» STUDY MATERIAL:
Segment Open

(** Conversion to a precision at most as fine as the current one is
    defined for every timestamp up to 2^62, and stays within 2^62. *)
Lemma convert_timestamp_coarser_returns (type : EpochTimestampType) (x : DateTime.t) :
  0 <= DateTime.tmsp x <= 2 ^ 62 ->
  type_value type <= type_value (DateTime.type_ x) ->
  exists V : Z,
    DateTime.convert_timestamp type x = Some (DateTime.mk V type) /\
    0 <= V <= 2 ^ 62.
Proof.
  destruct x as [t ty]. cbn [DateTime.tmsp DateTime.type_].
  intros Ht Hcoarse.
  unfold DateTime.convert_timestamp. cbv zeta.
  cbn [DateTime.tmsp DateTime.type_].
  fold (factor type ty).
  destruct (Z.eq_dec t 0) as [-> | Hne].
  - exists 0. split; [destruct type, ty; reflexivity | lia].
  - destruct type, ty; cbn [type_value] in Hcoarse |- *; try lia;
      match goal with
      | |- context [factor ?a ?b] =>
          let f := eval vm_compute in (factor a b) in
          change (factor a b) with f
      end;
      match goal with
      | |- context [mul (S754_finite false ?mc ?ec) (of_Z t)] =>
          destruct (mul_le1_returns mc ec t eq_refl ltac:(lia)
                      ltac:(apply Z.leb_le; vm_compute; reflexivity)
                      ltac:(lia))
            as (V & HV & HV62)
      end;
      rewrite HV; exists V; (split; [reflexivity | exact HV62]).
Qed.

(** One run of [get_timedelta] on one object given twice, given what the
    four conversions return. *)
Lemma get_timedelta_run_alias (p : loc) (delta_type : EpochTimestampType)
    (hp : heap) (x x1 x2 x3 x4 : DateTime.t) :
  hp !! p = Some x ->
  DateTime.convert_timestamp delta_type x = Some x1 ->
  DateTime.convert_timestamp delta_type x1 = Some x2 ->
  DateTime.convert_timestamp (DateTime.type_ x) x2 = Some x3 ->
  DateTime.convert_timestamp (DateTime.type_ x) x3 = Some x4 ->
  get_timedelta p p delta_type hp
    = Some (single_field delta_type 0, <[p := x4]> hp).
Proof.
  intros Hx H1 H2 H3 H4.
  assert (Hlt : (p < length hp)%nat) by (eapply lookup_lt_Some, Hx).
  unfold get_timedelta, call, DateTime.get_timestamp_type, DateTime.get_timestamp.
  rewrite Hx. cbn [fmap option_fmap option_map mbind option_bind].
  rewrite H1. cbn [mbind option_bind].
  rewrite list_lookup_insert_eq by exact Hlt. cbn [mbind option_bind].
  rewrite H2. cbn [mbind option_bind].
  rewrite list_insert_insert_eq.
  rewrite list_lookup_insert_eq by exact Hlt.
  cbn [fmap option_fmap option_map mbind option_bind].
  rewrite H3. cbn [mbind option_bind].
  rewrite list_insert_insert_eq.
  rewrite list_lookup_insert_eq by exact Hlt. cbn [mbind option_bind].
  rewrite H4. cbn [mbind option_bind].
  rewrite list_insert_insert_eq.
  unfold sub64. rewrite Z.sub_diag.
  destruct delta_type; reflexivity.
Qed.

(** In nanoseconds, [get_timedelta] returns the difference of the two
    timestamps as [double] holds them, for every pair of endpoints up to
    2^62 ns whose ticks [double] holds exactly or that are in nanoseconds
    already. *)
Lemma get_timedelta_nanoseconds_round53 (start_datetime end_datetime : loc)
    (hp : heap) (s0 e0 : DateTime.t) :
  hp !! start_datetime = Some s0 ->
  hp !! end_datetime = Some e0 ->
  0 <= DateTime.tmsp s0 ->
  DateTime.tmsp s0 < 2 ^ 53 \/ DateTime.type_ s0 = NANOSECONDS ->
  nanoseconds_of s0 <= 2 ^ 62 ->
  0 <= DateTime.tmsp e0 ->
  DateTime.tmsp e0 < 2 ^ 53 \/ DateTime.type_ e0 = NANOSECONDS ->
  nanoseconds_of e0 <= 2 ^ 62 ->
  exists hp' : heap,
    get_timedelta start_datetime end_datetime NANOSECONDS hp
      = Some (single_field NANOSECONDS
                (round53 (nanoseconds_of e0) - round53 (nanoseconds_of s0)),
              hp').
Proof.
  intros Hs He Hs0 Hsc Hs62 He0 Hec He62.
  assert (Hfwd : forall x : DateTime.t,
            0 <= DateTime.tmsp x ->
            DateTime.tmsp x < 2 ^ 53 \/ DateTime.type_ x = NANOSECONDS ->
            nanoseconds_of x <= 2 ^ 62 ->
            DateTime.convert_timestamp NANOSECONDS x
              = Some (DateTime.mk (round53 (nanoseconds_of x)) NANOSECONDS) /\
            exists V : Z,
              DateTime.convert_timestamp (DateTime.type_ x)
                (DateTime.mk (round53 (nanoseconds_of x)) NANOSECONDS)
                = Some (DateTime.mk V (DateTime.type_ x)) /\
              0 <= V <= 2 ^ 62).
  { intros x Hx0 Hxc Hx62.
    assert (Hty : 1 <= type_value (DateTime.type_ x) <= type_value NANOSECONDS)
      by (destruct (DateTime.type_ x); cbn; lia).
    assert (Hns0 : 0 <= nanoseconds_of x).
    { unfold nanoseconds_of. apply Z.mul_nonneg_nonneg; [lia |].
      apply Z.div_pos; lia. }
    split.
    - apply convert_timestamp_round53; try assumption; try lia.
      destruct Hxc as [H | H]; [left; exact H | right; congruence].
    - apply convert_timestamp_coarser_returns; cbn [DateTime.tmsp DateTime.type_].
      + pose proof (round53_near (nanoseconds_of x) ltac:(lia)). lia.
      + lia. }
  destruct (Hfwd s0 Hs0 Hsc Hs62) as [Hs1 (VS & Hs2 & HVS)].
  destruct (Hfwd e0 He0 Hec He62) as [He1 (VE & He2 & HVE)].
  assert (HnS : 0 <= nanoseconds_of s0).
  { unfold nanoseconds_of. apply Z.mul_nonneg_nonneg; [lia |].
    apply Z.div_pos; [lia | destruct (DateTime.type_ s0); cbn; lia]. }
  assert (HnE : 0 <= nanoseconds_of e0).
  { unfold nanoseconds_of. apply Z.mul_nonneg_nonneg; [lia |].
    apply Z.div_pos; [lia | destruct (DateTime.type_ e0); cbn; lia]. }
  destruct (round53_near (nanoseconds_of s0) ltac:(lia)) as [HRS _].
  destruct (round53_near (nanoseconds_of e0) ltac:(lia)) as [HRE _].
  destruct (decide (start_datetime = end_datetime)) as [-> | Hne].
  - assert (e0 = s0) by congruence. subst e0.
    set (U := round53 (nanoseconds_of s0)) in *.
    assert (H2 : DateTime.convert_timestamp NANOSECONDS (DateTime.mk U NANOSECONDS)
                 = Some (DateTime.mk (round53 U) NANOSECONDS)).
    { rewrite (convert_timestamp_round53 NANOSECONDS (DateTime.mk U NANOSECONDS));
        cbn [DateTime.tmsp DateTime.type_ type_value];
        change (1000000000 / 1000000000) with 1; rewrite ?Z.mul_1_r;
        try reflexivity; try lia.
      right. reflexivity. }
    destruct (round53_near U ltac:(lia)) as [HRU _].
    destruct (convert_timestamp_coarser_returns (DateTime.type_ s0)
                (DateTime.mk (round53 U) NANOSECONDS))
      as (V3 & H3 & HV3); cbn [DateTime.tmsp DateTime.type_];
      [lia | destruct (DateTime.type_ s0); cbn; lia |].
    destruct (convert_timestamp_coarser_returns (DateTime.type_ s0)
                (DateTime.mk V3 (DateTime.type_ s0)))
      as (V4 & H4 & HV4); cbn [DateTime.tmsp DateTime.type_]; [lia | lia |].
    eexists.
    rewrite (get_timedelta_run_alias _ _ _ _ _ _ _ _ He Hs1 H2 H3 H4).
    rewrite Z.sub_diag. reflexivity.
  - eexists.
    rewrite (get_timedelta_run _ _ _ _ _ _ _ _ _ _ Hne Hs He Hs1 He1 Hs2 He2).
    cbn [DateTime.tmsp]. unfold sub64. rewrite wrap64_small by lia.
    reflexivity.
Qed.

Segment Closed
Segment Open

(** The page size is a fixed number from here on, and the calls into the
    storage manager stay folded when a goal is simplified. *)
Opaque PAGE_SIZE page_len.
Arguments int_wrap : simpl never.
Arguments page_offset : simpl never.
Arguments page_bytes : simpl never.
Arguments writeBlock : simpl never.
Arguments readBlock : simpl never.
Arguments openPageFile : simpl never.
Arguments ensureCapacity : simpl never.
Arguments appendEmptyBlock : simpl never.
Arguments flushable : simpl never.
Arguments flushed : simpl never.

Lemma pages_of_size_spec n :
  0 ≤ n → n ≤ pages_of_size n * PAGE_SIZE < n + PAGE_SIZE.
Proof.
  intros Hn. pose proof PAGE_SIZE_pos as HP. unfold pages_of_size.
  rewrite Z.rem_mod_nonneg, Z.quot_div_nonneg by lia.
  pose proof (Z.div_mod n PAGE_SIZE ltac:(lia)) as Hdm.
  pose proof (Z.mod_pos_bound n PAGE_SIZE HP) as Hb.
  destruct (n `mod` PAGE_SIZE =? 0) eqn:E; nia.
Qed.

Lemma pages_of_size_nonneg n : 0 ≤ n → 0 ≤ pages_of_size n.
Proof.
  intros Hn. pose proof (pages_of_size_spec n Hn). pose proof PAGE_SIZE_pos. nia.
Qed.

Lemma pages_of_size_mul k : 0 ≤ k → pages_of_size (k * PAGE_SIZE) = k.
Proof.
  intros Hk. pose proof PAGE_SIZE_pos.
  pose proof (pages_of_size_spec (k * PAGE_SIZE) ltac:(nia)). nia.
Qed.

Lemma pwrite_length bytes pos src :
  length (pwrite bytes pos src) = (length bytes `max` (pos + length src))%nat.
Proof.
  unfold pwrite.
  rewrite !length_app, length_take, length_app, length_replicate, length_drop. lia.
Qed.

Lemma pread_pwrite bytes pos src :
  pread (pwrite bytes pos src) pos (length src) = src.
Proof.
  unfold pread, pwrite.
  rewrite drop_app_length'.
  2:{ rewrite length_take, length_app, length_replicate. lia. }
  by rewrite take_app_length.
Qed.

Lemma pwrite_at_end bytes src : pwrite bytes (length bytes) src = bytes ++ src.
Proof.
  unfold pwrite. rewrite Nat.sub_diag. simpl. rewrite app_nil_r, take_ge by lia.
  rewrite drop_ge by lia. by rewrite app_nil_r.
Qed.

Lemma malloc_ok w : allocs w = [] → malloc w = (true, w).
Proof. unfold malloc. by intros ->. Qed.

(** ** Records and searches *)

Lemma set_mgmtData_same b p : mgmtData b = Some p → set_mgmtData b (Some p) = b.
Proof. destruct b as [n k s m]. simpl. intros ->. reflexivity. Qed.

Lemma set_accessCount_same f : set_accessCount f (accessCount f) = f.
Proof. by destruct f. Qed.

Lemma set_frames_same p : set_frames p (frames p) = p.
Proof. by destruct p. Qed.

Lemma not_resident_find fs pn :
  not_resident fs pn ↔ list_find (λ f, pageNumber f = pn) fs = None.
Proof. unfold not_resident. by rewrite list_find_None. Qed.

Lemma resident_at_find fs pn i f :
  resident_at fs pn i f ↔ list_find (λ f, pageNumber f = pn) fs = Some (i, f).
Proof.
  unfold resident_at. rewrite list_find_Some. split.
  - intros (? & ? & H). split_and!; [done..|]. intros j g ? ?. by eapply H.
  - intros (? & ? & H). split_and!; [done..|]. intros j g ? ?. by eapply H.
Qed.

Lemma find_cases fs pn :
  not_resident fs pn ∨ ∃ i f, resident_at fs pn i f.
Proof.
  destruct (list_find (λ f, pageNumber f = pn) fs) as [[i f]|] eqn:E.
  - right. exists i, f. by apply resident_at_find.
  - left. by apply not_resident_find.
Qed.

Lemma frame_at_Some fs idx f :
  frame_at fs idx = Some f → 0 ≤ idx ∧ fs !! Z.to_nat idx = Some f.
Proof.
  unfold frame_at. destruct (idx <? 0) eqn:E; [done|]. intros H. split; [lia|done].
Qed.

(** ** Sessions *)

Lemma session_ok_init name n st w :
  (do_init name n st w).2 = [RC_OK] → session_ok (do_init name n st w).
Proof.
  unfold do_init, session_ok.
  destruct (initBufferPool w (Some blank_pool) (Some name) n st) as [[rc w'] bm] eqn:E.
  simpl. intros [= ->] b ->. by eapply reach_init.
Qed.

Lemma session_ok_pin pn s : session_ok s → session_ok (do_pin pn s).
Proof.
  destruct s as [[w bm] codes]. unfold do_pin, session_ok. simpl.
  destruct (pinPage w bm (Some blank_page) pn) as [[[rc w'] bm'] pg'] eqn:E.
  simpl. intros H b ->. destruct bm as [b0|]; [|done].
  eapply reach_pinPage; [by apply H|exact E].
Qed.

Segment Closed
Segment Open

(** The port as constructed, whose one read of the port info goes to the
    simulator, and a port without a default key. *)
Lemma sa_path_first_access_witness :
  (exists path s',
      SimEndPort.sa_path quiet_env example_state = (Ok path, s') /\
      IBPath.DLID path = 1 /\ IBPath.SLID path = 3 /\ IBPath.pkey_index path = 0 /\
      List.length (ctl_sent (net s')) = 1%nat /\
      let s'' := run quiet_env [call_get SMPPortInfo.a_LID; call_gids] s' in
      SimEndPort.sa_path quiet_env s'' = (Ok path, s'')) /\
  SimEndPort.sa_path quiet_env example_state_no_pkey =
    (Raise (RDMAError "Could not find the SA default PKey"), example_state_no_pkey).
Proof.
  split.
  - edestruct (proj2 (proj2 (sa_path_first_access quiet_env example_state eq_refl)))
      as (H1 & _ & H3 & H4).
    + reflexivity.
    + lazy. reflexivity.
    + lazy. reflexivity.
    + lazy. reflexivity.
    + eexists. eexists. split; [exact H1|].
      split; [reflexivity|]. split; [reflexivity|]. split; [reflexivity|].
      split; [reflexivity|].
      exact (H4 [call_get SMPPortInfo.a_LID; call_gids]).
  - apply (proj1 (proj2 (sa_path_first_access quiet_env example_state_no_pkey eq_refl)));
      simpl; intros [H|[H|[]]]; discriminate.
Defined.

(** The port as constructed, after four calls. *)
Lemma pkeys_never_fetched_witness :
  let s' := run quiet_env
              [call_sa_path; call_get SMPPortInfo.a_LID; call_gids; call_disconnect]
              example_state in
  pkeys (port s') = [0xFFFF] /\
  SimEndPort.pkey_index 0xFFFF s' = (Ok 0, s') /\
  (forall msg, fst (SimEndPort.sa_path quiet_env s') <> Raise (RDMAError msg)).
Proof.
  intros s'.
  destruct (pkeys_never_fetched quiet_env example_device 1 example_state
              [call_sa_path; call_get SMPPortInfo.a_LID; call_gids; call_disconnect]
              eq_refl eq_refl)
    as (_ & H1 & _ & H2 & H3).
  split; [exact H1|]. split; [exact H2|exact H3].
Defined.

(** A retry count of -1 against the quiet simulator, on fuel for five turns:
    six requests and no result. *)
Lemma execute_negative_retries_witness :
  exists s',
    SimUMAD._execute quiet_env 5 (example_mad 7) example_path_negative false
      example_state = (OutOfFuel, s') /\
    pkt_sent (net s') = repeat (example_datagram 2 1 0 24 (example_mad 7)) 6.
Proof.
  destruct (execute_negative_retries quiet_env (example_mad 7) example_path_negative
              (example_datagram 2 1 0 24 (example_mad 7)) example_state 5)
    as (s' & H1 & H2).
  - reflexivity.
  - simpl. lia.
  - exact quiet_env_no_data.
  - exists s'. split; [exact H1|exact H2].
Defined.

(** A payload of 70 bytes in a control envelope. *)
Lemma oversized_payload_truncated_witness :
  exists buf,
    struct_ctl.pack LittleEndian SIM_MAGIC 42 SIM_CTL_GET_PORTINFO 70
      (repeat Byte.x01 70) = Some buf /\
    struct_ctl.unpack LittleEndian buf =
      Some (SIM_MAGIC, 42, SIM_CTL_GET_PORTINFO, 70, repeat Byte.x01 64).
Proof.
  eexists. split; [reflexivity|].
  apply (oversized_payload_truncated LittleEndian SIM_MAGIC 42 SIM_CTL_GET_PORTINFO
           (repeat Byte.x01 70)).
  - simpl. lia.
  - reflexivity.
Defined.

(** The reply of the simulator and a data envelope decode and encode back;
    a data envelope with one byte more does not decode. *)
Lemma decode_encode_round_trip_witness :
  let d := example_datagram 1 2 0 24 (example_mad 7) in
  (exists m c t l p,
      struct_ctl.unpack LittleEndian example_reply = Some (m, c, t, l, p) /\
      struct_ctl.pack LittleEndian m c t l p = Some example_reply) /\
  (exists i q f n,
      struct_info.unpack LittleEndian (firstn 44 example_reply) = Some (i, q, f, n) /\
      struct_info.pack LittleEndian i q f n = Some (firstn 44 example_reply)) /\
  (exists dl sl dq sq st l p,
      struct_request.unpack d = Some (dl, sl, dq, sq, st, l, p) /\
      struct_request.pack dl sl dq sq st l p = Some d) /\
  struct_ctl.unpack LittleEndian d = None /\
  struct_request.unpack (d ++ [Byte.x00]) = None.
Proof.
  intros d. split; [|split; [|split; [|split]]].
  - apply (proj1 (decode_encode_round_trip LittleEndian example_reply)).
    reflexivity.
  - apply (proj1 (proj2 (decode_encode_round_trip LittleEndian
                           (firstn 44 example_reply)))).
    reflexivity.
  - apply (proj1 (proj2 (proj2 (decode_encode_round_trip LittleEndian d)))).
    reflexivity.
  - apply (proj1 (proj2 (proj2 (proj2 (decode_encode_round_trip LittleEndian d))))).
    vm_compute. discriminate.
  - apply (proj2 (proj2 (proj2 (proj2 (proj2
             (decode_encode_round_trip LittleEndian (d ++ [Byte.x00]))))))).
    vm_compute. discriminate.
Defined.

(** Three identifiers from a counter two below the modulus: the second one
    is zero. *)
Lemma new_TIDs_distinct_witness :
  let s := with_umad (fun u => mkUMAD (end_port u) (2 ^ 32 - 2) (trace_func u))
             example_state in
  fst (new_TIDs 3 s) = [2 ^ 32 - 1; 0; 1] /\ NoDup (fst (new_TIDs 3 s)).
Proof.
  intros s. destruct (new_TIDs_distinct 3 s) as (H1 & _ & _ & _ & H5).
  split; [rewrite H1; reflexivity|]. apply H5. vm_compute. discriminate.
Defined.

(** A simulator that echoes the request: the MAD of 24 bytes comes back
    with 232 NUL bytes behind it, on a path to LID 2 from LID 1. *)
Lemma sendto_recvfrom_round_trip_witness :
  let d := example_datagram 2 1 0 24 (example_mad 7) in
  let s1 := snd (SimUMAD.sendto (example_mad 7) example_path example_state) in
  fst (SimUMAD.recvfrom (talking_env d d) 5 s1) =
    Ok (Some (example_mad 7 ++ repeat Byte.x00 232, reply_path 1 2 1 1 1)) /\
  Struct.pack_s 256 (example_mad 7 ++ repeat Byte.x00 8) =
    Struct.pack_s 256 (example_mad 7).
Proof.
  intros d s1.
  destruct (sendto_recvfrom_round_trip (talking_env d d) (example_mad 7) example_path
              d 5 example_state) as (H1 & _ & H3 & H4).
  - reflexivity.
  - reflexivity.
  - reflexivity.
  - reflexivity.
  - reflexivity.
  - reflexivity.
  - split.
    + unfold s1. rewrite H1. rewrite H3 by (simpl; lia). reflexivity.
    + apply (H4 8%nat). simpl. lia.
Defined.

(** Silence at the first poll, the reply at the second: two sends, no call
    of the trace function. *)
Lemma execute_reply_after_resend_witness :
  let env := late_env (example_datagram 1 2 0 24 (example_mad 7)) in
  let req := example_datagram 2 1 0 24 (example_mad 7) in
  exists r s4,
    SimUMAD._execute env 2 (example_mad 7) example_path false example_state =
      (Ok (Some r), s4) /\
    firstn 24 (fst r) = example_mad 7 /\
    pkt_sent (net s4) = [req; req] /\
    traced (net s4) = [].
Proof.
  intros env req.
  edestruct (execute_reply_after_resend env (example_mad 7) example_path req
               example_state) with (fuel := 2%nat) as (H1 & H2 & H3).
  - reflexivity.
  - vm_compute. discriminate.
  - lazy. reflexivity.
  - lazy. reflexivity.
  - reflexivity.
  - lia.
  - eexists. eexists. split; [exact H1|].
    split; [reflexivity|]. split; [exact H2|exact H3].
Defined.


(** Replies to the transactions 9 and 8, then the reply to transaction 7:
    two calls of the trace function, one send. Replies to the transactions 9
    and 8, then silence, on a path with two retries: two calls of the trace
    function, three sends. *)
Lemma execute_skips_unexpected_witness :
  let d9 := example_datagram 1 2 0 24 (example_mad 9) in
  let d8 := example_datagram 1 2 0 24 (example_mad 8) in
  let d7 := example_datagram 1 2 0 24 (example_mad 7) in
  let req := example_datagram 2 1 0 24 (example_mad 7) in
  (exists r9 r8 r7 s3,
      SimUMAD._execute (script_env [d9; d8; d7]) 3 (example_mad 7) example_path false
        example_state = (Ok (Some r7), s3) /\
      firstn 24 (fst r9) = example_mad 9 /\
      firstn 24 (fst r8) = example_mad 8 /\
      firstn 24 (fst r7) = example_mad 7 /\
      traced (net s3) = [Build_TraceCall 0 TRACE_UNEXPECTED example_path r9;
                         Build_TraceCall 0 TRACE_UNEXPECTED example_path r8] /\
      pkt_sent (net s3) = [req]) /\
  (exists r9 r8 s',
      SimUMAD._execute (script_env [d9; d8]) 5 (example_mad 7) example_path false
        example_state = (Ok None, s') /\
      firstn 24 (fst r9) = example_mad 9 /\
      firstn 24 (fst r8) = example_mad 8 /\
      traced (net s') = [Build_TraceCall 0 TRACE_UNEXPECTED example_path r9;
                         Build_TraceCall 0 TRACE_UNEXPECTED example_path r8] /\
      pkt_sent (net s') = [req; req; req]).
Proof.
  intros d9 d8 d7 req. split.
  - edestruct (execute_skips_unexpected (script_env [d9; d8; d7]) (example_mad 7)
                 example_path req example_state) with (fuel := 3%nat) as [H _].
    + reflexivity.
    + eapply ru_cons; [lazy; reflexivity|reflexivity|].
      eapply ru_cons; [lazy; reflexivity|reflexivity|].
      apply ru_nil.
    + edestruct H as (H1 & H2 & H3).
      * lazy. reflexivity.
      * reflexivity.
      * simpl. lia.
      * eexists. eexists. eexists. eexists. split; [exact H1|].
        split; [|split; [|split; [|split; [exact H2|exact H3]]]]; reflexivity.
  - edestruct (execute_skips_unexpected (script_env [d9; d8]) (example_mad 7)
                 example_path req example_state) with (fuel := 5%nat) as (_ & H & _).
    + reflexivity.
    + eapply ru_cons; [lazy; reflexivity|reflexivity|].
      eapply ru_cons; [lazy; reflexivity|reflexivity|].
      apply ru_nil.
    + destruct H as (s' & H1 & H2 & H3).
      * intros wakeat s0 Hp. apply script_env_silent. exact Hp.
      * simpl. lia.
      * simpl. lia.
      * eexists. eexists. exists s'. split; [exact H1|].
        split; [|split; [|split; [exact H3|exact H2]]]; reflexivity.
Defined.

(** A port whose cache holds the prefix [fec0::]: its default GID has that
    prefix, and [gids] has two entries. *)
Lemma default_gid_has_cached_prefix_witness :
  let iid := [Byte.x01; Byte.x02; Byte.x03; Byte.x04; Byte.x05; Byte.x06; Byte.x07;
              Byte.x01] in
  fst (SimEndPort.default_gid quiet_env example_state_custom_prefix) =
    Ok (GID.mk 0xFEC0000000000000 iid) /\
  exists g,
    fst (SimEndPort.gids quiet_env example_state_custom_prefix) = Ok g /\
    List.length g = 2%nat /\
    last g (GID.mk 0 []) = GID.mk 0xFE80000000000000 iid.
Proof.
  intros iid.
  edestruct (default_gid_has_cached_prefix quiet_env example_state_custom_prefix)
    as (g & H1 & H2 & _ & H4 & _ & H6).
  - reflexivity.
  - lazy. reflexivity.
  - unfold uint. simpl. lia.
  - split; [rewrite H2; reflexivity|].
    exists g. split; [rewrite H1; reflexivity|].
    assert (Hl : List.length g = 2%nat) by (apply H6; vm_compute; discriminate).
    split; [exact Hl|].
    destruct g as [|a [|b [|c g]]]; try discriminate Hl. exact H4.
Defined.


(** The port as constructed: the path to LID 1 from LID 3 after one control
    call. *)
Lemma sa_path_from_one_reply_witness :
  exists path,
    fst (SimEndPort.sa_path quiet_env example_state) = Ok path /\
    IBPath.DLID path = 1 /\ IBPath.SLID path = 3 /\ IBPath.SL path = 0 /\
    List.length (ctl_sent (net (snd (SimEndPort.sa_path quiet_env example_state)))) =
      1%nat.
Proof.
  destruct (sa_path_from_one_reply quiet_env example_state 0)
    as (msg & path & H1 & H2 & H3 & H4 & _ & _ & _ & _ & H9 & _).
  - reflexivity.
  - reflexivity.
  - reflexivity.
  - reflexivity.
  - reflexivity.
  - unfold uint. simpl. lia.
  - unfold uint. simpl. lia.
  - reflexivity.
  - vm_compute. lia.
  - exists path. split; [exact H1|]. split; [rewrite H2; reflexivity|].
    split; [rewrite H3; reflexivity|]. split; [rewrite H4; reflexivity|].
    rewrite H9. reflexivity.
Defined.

Segment Closed

In the data above, start at the line that has "example_state = (Ok (Some r7), s3) /\", stop after the line that has "- edestruct (execute_skips_unexpected (script_env [d9; d8])", and print every line in between exactly as it stands.

        example_state = (Ok (Some r7), s3) /\
      firstn 24 (fst r9) = example_mad 9 /\
      firstn 24 (fst r8) = example_mad 8 /\
      firstn 24 (fst r7) = example_mad 7 /\
      traced (net s3) = [Build_TraceCall 0 TRACE_UNEXPECTED example_path r9;
                         Build_TraceCall 0 TRACE_UNEXPECTED example_path r8] /\
      pkt_sent (net s3) = [req]) /\
  (exists r9 r8 s',
      SimUMAD._execute (script_env [d9; d8]) 5 (example_mad 7) example_path false
        example_state = (Ok None, s') /\
      firstn 24 (fst r9) = example_mad 9 /\
      firstn 24 (fst r8) = example_mad 8 /\
      traced (net s') = [Build_TraceCall 0 TRACE_UNEXPECTED example_path r9;
                         Build_TraceCall 0 TRACE_UNEXPECTED example_path r8] /\
      pkt_sent (net s') = [req; req; req]).
Proof.
  intros d9 d8 d7 req. split.
  - edestruct (execute_skips_unexpected (script_env [d9; d8; d7]) (example_mad 7)
                 example_path req example_state) with (fuel := 3%nat) as [H _].
    + reflexivity.
    + eapply ru_cons; [lazy; reflexivity|reflexivity|].
      eapply ru_cons; [lazy; reflexivity|reflexivity|].
      apply ru_nil.
    + edestruct H as (H1 & H2 & H3).
      * lazy. reflexivity.
      * reflexivity.
      * simpl. lia.
      * eexists. eexists. eexists. eexists. split; [exact H1|].
        split; [|split; [|split; [|split; [exact H2|exact H3]]]]; reflexivity.
  - edestruct (execute_skips_unexpected (script_env [d9; d8]) (example_mad 7)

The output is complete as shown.